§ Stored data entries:
--------------------------------------------------

Lemma editor_edit_and_battery_witness :
  App.batteryLevel
    (App.settle (App.initial 0)
       (App.OnConfigChange
          (SystemEditor.handleChange DEFAULT_CONFIG
             SystemEditor.batteryCapacityAh 100)))
  = Qmin (App.batteryLevel (App.initial 0)) (100 * 24).
Proof.
  destruct (editor_edit_and_battery (App.initial 0)
              SystemEditor.batteryCapacityAh 100) as [_ H].
  apply H; [reflexivity |]. vm_compute. discriminate.
Defined.

(** * The sizing calculator *)

Lemma sum_shift (f : Sizing.Appliance -> Q) (l : list Sizing.Appliance)
    (a : Q) :
  fold_left (fun sum x => sum + f x) l a
  == a + fold_left (fun sum x => sum + f x) l 0.
Proof.
  revert a. induction l as [| x l IH]; intros a; cbn [fold_left].
  - ring.
  - rewrite (IH (a + f x)), (IH (0 + f x)). ring.
Qed.

Lemma sum_filter (f : Sizing.Appliance -> Q) (p : Sizing.Appliance -> bool)
    (l : list Sizing.Appliance) :
  fold_left (fun sum x => sum + f x) l 0
  == fold_left (fun sum x => sum + f x) (filter p l) 0
     + fold_left (fun sum x => sum + f x) (filter (fun x => negb (p x)) l) 0.
Proof.
  induction l as [| x l IH]; cbn [fold_left filter].
  - ring.
  - rewrite (sum_shift f l (0 + f x)), IH.
    destruct (p x); cbn [negb fold_left].
    + rewrite (sum_shift f (filter p l) (0 + f x)). ring.
    + rewrite (sum_shift f (filter (fun x => negb (p x)) l) (0 + f x)). ring.
Qed.

Lemma sum_pos (f : Sizing.Appliance -> Q) (l : list Sizing.Appliance) :
  Forall (fun x => 0 < f x) l ->
  0 <= fold_left (fun sum x => sum + f x) l 0
  /\ (l <> [] -> 0 < fold_left (fun sum x => sum + f x) l 0).
Proof.
  induction 1 as [| x l Hx Hl [IH0 IH]]; cbn [fold_left].
  - split; [lra | intros H; now elim H].
  - rewrite (sum_shift f l (0 + f x)). split; intros; lra.
Qed.

Lemma ceiling_quotient_covers (x d : Q) :
  0 < d -> x <= inject_Z (Qceiling (x / d)) * d.
Proof.
  intros Hd. pose proof (Qle_ceiling (x / d)) as H.
  setoid_replace x with (x / d * d) at 1 by (field; lra).
  apply Qmult_le_compat_r; lra.
Qed.

(** The recommendations cover the demand of any appliance list: the
    inverter size is the least whole number of VA at or above 1.25 times
    the peak load; the 24 V battery covers the daily energy at 50% depth of
    discharge; the panel watts cover it at 5 sun hours and 70% efficiency;
    the panel count covers the panel watts with 250 W panels; and the
    12 V / 150 Ah batteries cover the 24 V bank. *)
Theorem recommendations_sufficient (l : list Sizing.Appliance) :
  Sizing.totalWatts l * 1.25 <= inject_Z (Sizing.recInverterSize l)
  /\ inject_Z (Sizing.recInverterSize l) < Sizing.totalWatts l * 1.25 + 1
  /\ Sizing.totalWhPerDay l <= inject_Z (Sizing.recBatteryAh24V l) * 24 * 0.5
  /\ Sizing.totalWhPerDay l <= inject_Z (Sizing.recPanelWatts l) * 5 * 0.7
  /\ inject_Z (Sizing.recPanelWatts l)
     <= inject_Z (Sizing.recPanelCount l) * 250
  /\ inject_Z (Sizing.recBatteryAh24V l) * 24
     <= inject_Z (Sizing.num12VBatteries l) * (12 * 150).
Proof.
  unfold Sizing.recPanelCount, Sizing.num12VBatteries,
         Sizing.recInverterSize, Sizing.recBatteryAh24V, Sizing.recPanelWatts.
  set (w := Sizing.totalWatts l). set (e := Sizing.totalWhPerDay l).
  pose proof (Qle_ceiling (w * 1.25)) as H1.
  pose proof (Qceiling_lt (w * 1.25)) as H2.
  unfold Z.sub in H2. rewrite inject_Z_plus, inject_Z_opp in H2.
  change (inject_Z 1) with 1 in H2.
  assert (H3 : e / 24 <= inject_Z (Qceiling (e / 24 / 0.5)) * 0.5)
    by (apply ceiling_quotient_covers; lra).
  assert (H4 : e / 5 <= inject_Z (Qceiling (e / 5 / 0.7)) * 0.7)
    by (apply ceiling_quotient_covers; lra).
  assert (E3 : e == e / 24 * 24) by (field; discriminate).
  assert (E4 : e == e / 5 * 5) by (field; discriminate).
  repeat split; try lra; apply ceiling_quotient_covers; lra.
Qed.

(** The Add button appends the draft with the clock reading as id, adds its
    watts and watt-hours to the totals and clears the draft, provided the
    draft has a name and positive watts; otherwise it changes nothing. *)
Theorem addAppliance_spec (now : Q) (st : Sizing.State) :
  (Sizing.truthy (Sizing.newName st) = true /\ 0 < Sizing.newWatts st ->
   let st' := Sizing.addAppliance now st in
   let added :=
     Sizing.mk now (Sizing.newName st) (Sizing.newWatts st)
               (Sizing.newHours st) in
   Sizing.appliances st' = Sizing.appliances st ++ [added]
   /\ Sizing.totalWatts (Sizing.appliances st')
      = Sizing.totalWatts (Sizing.appliances st) + Sizing.newWatts st
   /\ Sizing.totalWhPerDay (Sizing.appliances st')
      = Sizing.totalWhPerDay (Sizing.appliances st)
        + Sizing.newWatts st * Sizing.newHours st
   /\ Sizing.newName st' = EmptyString
   /\ Sizing.newWatts st' = 0 /\ Sizing.newHours st' = 0)
  /\ (Sizing.newName st = EmptyString \/ Sizing.newWatts st <= 0 ->
      Sizing.addAppliance now st = st).
Proof.
  unfold Sizing.addAppliance, Qgtb. split.
  - intros [Hn Hw]. rewrite Hn.
    destruct (Qltb_spec 0 (Sizing.newWatts st)) as [_ | Hle]; [| lra].
    cbn [andb Sizing.appliances Sizing.newName Sizing.newWatts Sizing.newHours].
    unfold Sizing.totalWatts, Sizing.totalWhPerDay.
    rewrite !fold_left_app. repeat split; reflexivity.
  - intros [Hn | Hw].
    + rewrite Hn. reflexivity.
    + destruct (Qltb_spec 0 (Sizing.newWatts st)) as [Hlt | _]; [lra |].
      now rewrite andb_false_r.
Qed.

Lemma addAppliance_spec_witness :
  let st := Sizing.step Sizing.initial (Sizing.SetDraft "Fridge" 150 24) in
  Sizing.totalWatts (Sizing.appliances (Sizing.addAppliance 1700000000000 st))
  = Sizing.totalWatts (Sizing.appliances st) + 150
  /\ Sizing.addAppliance 3 Sizing.initial = Sizing.initial.
Proof.
  intros st. split.
  - apply (addAppliance_spec 1700000000000 st). split.
    + reflexivity.
    + cbn. lra.
  - apply (addAppliance_spec 3 Sizing.initial). left. reflexivity.
Defined.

--------------------------------------------------

§ TO DO:
When the word "initial" occurs in a line above, list that line.

§ EXERCISE OUTPUT:
    (App.settle (App.initial 0)
  = Qmin (App.batteryLevel (App.initial 0)) (100 * 24).
  destruct (editor_edit_and_battery (App.initial 0)
  let st := Sizing.step Sizing.initial (Sizing.SetDraft "Fridge" 150 24) in
  /\ Sizing.addAppliance 3 Sizing.initial = Sizing.initial.
  - apply (addAppliance_spec 3 Sizing.initial). left. reflexivity.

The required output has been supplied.